What to do: Reproduce exactly, and only, the lines running from the start of the entries below to the line containing "mgr_set_ref_law m own".

(Saved entries)
(* ===== verification/PmmManager.v ===== *)
(** * struct pmm_manager: the interface of a physical page allocator

    The operations of [struct pmm_manager] in src/Labweek11/lab2/kern/mm/pmm.h
    together with the reference counts of the array [pages], as a type class
    over the state of the manager, and the laws the code of pmm.c relies on.
    [mgr_inv st own] holds when the kernel currently owns exactly the pages
    [own].  pmm.c is verified against the laws; DefaultPmmManager.v shows that
    the first-fit allocator has them. *)

From stdpp Require Import base list numbers.
From S2P Require Import Prelude.

Class PmmManager (M : Type) := {
  mgr_init : M → outcome M;
  mgr_init_memmap : M → Z → Z → outcome M;
  mgr_alloc_pages : M → Z → outcome (option Z * M);
  mgr_free_pages : M → Z → Z → outcome M;
  mgr_nr_free_pages : M → Z;
  (** [pages[p].ref], and [pages] itself *)
  mgr_ref : M → Z → outcome Z;
  mgr_set_ref : M → Z → Z → outcome M;
  mgr_set_reserved : M → Z → outcome M;
  mgr_reserved : M → Z → bool;
  mgr_npage : M → Z
}.

Class PmmManagerLaws (M : Type) `{PmmManager M} := {
  mgr_inv : M → list Z → Prop;
  mgr_inv_own m own :
    mgr_inv m own → NoDup own ∧ ∀ p, p ∈ own → 0 ≤ p < mgr_npage m ∧ mgr_reserved m p = false;
  mgr_inv_perm m own own' : mgr_inv m own → own ≡ₚ own' → mgr_inv m own';
  mgr_alloc_law m own n :
    mgr_inv m own → 0 < n → ∃ r m', mgr_alloc_pages m n = Ok (r, m') ∧
      (∀ q, mgr_ref m' q = mgr_ref m q ∧ mgr_reserved m' q = mgr_reserved m q) ∧
      mgr_npage m' = mgr_npage m ∧
      match r with None => m' = m | Some p => mgr_inv m' (seqZ p n ++ own) end;
  mgr_free_law m base n own :
    mgr_inv m (seqZ base n ++ own) → 0 < n → ∃ m', mgr_free_pages m base n = Ok m' ∧
      (∀ q, mgr_ref m' q = (if decide (base ≤ q < base + n) then Ok 0 else mgr_ref m q) ∧
        mgr_reserved m' q = mgr_reserved m q) ∧
      mgr_npage m' = mgr_npage m ∧ mgr_inv m' own;
  mgr_ref_law m own p : mgr_inv m own → 0 ≤ p < mgr_npage m → ∃ r, mgr_ref m p = Ok r;
  mgr_set_ref_law m own p v :
    mgr_inv m own → p ∈ own → ∃ m', mgr_set_ref m p v = Ok m' ∧
      (∀ q, mgr_ref m' q = (if decide (q = p) then Ok v else mgr_ref m q) ∧
        mgr_reserved m' q = mgr_reserved m q) ∧
      mgr_npage m' = mgr_npage m ∧ mgr_inv m' own;
  (** The number of free pages; a single page is found when there is one. *)
  mgr_nr_nonneg m own : mgr_inv m own → 0 ≤ mgr_nr_free_pages m;
  mgr_alloc_one m own :
    mgr_inv m own → 0 < mgr_nr_free_pages m → ∃ p m', mgr_alloc_pages m 1 = Ok (Some p, m');
  mgr_alloc_nr m own n p m' :
    mgr_inv m own → 0 < n → mgr_alloc_pages m n = Ok (Some p, m') →
    mgr_nr_free_pages m' = mgr_nr_free_pages m - n;
  mgr_free_nr m base n own m' :
    mgr_inv m (seqZ base n ++ own) → 0 < n → mgr_free_pages m base n = Ok m' →
    mgr_nr_free_pages m' = mgr_nr_free_pages m + n;
  mgr_set_ref_nr m p v m' :
    mgr_set_ref m p v = Ok m' → mgr_nr_free_pages m' = mgr_nr_free_pages m
}.
(* ===== verification/DefaultPmmManager.v ===== *)
(** * The first-fit allocator is a pmm_manager

    [default_pmm_manager] of src/Labweek11/lab2/kern/mm/default_pmm.c: the
    instance of the interface of PmmManager.v, with its laws. *)

From stdpp Require Import base list numbers.
From S2P Require Import Prelude ListH DefaultPmm PmmManager.

#[global] Instance default_pmm_manager : PmmManager pmm := {
  mgr_init := default_init;
  mgr_init_memmap := default_init_memmap;
  mgr_alloc_pages := default_alloc_pages;
  mgr_free_pages := default_free_pages;
  mgr_nr_free_pages := default_nr_free_pages;
  mgr_ref st p := pg ← page st p; Ok (ref pg);
  mgr_set_ref := set_page_ref;
  mgr_set_reserved := SetPageReserved;
  mgr_reserved st p := match page st p with Ok pg => PageReserved pg | Err _ => false end;
  mgr_npage st := zlen (pages st)
}.

(** The reference counts are part of what the list operations keep. *)
Lemma ref_kept st p : mgr_ref st p = fst <$> aget (kept (data st)) p.
Proof.
  cbn. unfold page, kept, data. rewrite !aget_fmap. by destruct (aget (pages st) p).
Qed.

Lemma reserved_kept st p :
  mgr_reserved st p = match aget (kept (data st)) p with Ok d => d.2 | Err _ => false end.
Proof.
  cbn. unfold page, kept, data. rewrite !aget_fmap. by destruct (aget (pages st) p).
Qed.

Lemma npage_kept st : zlen (pages st) = zlen (kept (data st)).
Proof. unfold kept, data. by rewrite !zlen_fmap. Qed.

Lemma zlen_aget {A B} (l : list A) (k : list B) :
  (∀ i, (∃ x, aget l i = Ok x) ↔ ∃ y, aget k i = Ok y) → zlen l = zlen k.
Proof.
  intros H. pose proof (zlen_nonneg l). pose proof (zlen_nonneg k).
  destruct (Z.lt_trichotomy (zlen l) (zlen k)) as [Hlt|[He|Hlt]]; [exfalso|done|exfalso].
  - destruct (aget_in_range k (zlen l)) as (y & Hy & _); [lia|].
    destruct (proj2 (H (zlen l)) (ex_intro _ y Hy)) as [x Hx]. apply aget_range in Hx. lia.
  - destruct (aget_in_range l (zlen k)) as (y & Hy & _); [lia|].
    destruct (proj1 (H (zlen k)) (ex_intro _ y Hy)) as [x Hx]. apply aget_range in Hx. lia.
Qed.

Lemma allocated_range st bs i : allocated st bs i → 0 ≤ i < zlen (pages st).
Proof. intros [(pg & Hp & _) _]. by eapply aget_range. Qed.

(** The interface's invariant: [pmm_inv]. *)
Definition default_inv (st : pmm) (own : list Z) : Prop := pmm_inv st own.

Lemma default_alloc_law st own n :
  default_inv st own → 0 < n → ∃ r st', mgr_alloc_pages st n = Ok (r, st') ∧
    (∀ q, mgr_ref st' q = mgr_ref st q ∧ mgr_reserved st' q = mgr_reserved st q) ∧
    mgr_npage st' = mgr_npage st ∧
    match r with None => st' = st | Some p => default_inv st' (seqZ p n ++ own) end.
Proof.
  intros Hinv Hn. pose proof Hinv as (bs & Hrep & _). pose proof (alloc_pages_spec st bs n Hrep Hn) as H.
  destruct (alloc_blocks n bs) as [[b bs']|].
  - destruct H as (st' & R & _ & _ & Hk). exists (Some b), st'. split; [exact R|].
    split; [intros q; by rewrite !ref_kept, !reserved_kept, Hk|]. split; [cbn; by rewrite !npage_kept, Hk|].
    exact (pmm_inv_alloc st own n (Some b) st' Hinv Hn R).
  - by exists None, st.
Qed.

Lemma default_free_law st base n own :
  default_inv st (seqZ base n ++ own) → 0 < n → ∃ st', mgr_free_pages st base n = Ok st' ∧
    (∀ q, mgr_ref st' q = (if decide (base ≤ q < base + n) then Ok 0 else mgr_ref st q) ∧
      mgr_reserved st' q = mgr_reserved st q) ∧
    mgr_npage st' = mgr_npage st ∧ default_inv st' own.
Proof.
  intros Hinv Hn. pose proof Hinv as (bs & Hrep & _ & _ & Hown).
  assert (∀ i, base ≤ i < base + n → allocated st bs i) as Ha.
  { intros i Hi. apply Hown, elem_of_app. left. by apply elem_of_seqZ. }
  destruct (free_pages_spec st bs base n Hrep Hn Ha) as (st' & R & _ & Hk).
  exists st'. split; [exact R|]. split; [|split; [|by eapply pmm_inv_free]].
  - intros q. rewrite !ref_kept, !reserved_kept, Hk. case_decide as Hq; [|done]. split; [done|].
    apply Ha, allocated_data in Hq as [(d & Hd & Hr) _]. unfold kept. rewrite aget_fmap, Hd. by cbn.
  - cbn. rewrite !npage_kept. apply zlen_aget. intros i. rewrite Hk. case_decide as Hd; [|done].
    split; [|by eexists]. intros _. destruct (aget_in_range (kept (data st)) i) as (y & Hy & _); [|by eexists].
    rewrite <-npage_kept. by eapply allocated_range, Ha.
Qed.

(** Writing the reference count of a page keeps the blocks. *)
Lemma blocks_ok_ref pd p v r f s bs :
  blocks_ok pd bs → aget pd p = Ok (r, f, s) → blocks_ok (<[Z.to_nat p := (v, f, s)]> pd) bs.
Proof.
  intros Hok Hp. pose proof (aget_range _ _ _ Hp) as Hr. split.
  - rewrite zlen_insert. exact (bok_npage _ _ Hok).
  - exact (bok_nodup _ _ Hok).
  - by apply (free_pages_insert pd p r f s); [|auto|apply (bok_free _ _ Hok)].
  - intros b Hb. destruct (bok_size _ _ Hok b Hb) as (Hs & d & Hd & Hd2). split; [done|].
    rewrite aget_insert by done. case_decide as E; [|by exists d].
    exists (v, f, s). split; [done|]. subst p. rewrite Hd in Hp. by injection Hp as ->.
  - intros i d. rewrite aget_insert by done. case_decide as E.
    + intros [= <-]. subst i. exact (bok_head _ _ Hok p (r, f, s) Hp).
    + apply (bok_head _ _ Hok).
Qed.

Lemma default_set_ref_law st own p v :
  default_inv st own → p ∈ own → ∃ st', mgr_set_ref st p v = Ok st' ∧
    (∀ q, mgr_ref st' q = (if decide (q = p) then Ok v else mgr_ref st q) ∧
      mgr_reserved st' q = mgr_reserved st q) ∧
    mgr_npage st' = mgr_npage st ∧ default_inv st' own.
Proof.
  intros (bs & (Hd & Hok & Hnr) & Hc & Hnd & Hown) Hp.
  destruct (Hown p Hp) as [(pg & Hpg & Hres) Hni].
  assert (aget (data st) p = Ok (ref pg, flags pg, property pg)) as Hdp
    by (apply page_data_Ok; by exists pg).
  destruct (set_page_ref_data st p v _ _ _ Hdp) as (st' & R & Hw). pose proof Hw as (Hdata & Hn & Hl).
  pose proof (aget_range _ _ _ Hdp) as Hr.
  assert (∀ q, aget (kept (data st')) q = if decide (q = p) then Ok (v, false) else aget (kept (data st)) q) as Hk.
  { intros q. unfold kept. rewrite Hdata, !aget_fmap, aget_insert by done. case_decide; [|done].
    cbn. unfold PageReserved in Hres. by rewrite Hres. }
  exists st'. split; [exact R|]. split; [|split].
  - intros q. rewrite !ref_kept, !reserved_kept, Hk. case_decide as Hq; [|done]. split; [done|]. subst q.
    unfold kept. rewrite aget_fmap, Hdp. cbn. by unfold PageReserved in Hres.
  - cbn. transitivity (zlen (data st')); [unfold data; by rewrite zlen_fmap|].
    rewrite Hdata, zlen_insert. unfold data. by rewrite zlen_fmap.
  - exists bs. split; [split; [by eapply with_data_dll|split]|split; [done|split; [done|]]].
    + rewrite Hdata. by eapply blocks_ok_ref.
    + by rewrite Hn.
    + intros i Hi. destruct (Hown i Hi) as [_ Hni']. destruct (decide (i = p)) as [->|Hne].
      * apply allocated_data. split; [|done]. exists (v, flags pg, property pg).
        rewrite Hdata, aget_insert_eq by done. done.
      * eapply kept_allocated; [|done|by apply Hown]. by rewrite Hk, decide_False.
Qed.

(** ** The number of free pages *)

Lemma default_alloc_one st own :
  default_inv st own → 0 < mgr_nr_free_pages st → ∃ p st', mgr_alloc_pages st 1 = Ok (Some p, st').
Proof.
  intros (bs & Hrep & _) Hn. pose proof (alloc_pages_spec st bs 1 Hrep ltac:(lia)) as H.
  pose proof Hrep as (_ & Hok & Hnr). change (0 < nr_free st) in Hn.
  destruct (alloc_blocks 1 bs) as [[b bs']|] eqn:Ha; [destruct H as (st' & R & _); by exists b, st'|exfalso].
  unfold alloc_blocks in Ha. destruct (first_fit 1 bs) as [[c rest]|] eqn:Ff; [done|].
  apply first_fit_None in Ff. rewrite Hnr in Hn. destruct bs as [|b bs]; [done|].
  apply Forall_cons in Ff as [Hb _]. pose proof (blocks_ok_pos _ _ Hok) as [Hp _]%Forall_cons. lia.
Qed.

Lemma default_alloc_nr st own n p st' :
  default_inv st own → 0 < n → mgr_alloc_pages st n = Ok (Some p, st') →
  mgr_nr_free_pages st' = mgr_nr_free_pages st - n.
Proof.
  intros (bs & Hrep & _) Hn R. pose proof (alloc_pages_spec st bs n Hrep Hn) as H.
  pose proof Hrep as (_ & Hok & Hnr).
  destruct (alloc_blocks n bs) as [[b bs']|] eqn:Ha; cbn in R; [|congruence].
  destruct H as (st2 & R2 & (_ & _ & Hnr') & _). rewrite R in R2. injection R2 as -> ->.
  cbn. unfold default_nr_free_pages. rewrite Hnr, Hnr', (alloc_blocks_pages _ _ _ _ Ha) by lia.
  rewrite zlen_app, zlen_seqZ; lia.
Qed.

Lemma default_free_nr st base n own st' :
  default_inv st (seqZ base n ++ own) → 0 < n → mgr_free_pages st base n = Ok st' →
  mgr_nr_free_pages st' = mgr_nr_free_pages st + n.
Proof.
  intros (bs & Hrep & _ & _ & Hown) Hn R. pose proof Hrep as (_ & Hok & Hnr).
  destruct (free_pages_spec st bs base n Hrep Hn) as (st2 & R2 & (_ & _ & Hnr') & _).
  { intros i Hi. apply Hown, elem_of_app. left. by apply elem_of_seqZ. }
  cbn in R. rewrite R in R2. injection R2 as ->. cbn. unfold default_nr_free_pages.
  rewrite Hnr, Hnr', free_blocks_pages, zlen_app, zlen_seqZ; [lia..|].
  eapply Forall_impl; [by eapply blocks_ok_pos|cbn; lia].
Qed.

#[global] Instance default_pmm_manager_laws : PmmManagerLaws pmm.
Proof.
  refine {| mgr_inv := default_inv |}.
  - intros st own (bs & _ & _ & Hnd & Hown). split; [done|]. intros p Hp.
    split; [by eapply allocated_range, Hown|]. destruct (Hown p Hp) as [(pg & Hpg & Hres) _]. cbn. by rewrite Hpg.
  - intros st own own' (bs & Hrep & Hc & Hnd & Hown) Hperm. exists bs.
    split; [done|]. split; [done|]. split; [by rewrite <-Hperm|]. intros i. rewrite <-Hperm. apply Hown.
  - exact default_alloc_law.
  - exact default_free_law.
  - intros st own p _ Hp. cbn in *. unfold page. destruct (aget_in_range (pages st) p Hp) as (pg & -> & _). by eexists.
  - exact default_set_ref_law.
  - intros st own (bs & Hrep & _). by eapply pmm_rep_nr_free.
  - exact default_alloc_one.
  - exact default_alloc_nr.
  - exact default_free_nr.
  - intros st p v st' R. apply upd_page_inv in R as (pg & _ & _ & ->). done.
Defined.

Reply:
(* ===== verification/PmmManager.v ===== *)
(** * struct pmm_manager: the interface of a physical page allocator

    The operations of [struct pmm_manager] in src/Labweek11/lab2/kern/mm/pmm.h
    together with the reference counts of the array [pages], as a type class
    over the state of the manager, and the laws the code of pmm.c relies on.
    [mgr_inv st own] holds when the kernel currently owns exactly the pages
    [own].  pmm.c is verified against the laws; DefaultPmmManager.v shows that
    the first-fit allocator has them. *)

From stdpp Require Import base list numbers.
From S2P Require Import Prelude.

Class PmmManager (M : Type) := {
  mgr_init : M → outcome M;
  mgr_init_memmap : M → Z → Z → outcome M;
  mgr_alloc_pages : M → Z → outcome (option Z * M);
  mgr_free_pages : M → Z → Z → outcome M;
  mgr_nr_free_pages : M → Z;
  (** [pages[p].ref], and [pages] itself *)
  mgr_ref : M → Z → outcome Z;
  mgr_set_ref : M → Z → Z → outcome M;
  mgr_set_reserved : M → Z → outcome M;
  mgr_reserved : M → Z → bool;
  mgr_npage : M → Z
}.

Class PmmManagerLaws (M : Type) `{PmmManager M} := {
  mgr_inv : M → list Z → Prop;
  mgr_inv_own m own :
    mgr_inv m own → NoDup own ∧ ∀ p, p ∈ own → 0 ≤ p < mgr_npage m ∧ mgr_reserved m p = false;
  mgr_inv_perm m own own' : mgr_inv m own → own ≡ₚ own' → mgr_inv m own';
  mgr_alloc_law m own n :
    mgr_inv m own → 0 < n → ∃ r m', mgr_alloc_pages m n = Ok (r, m') ∧
      (∀ q, mgr_ref m' q = mgr_ref m q ∧ mgr_reserved m' q = mgr_reserved m q) ∧
      mgr_npage m' = mgr_npage m ∧
      match r with None => m' = m | Some p => mgr_inv m' (seqZ p n ++ own) end;
  mgr_free_law m base n own :
    mgr_inv m (seqZ base n ++ own) → 0 < n → ∃ m', mgr_free_pages m base n = Ok m' ∧
      (∀ q, mgr_ref m' q = (if decide (base ≤ q < base + n) then Ok 0 else mgr_ref m q) ∧
        mgr_reserved m' q = mgr_reserved m q) ∧
      mgr_npage m' = mgr_npage m ∧ mgr_inv m' own;
  mgr_ref_law m own p : mgr_inv m own → 0 ≤ p < mgr_npage m → ∃ r, mgr_ref m p = Ok r;
  mgr_set_ref_law m own p v :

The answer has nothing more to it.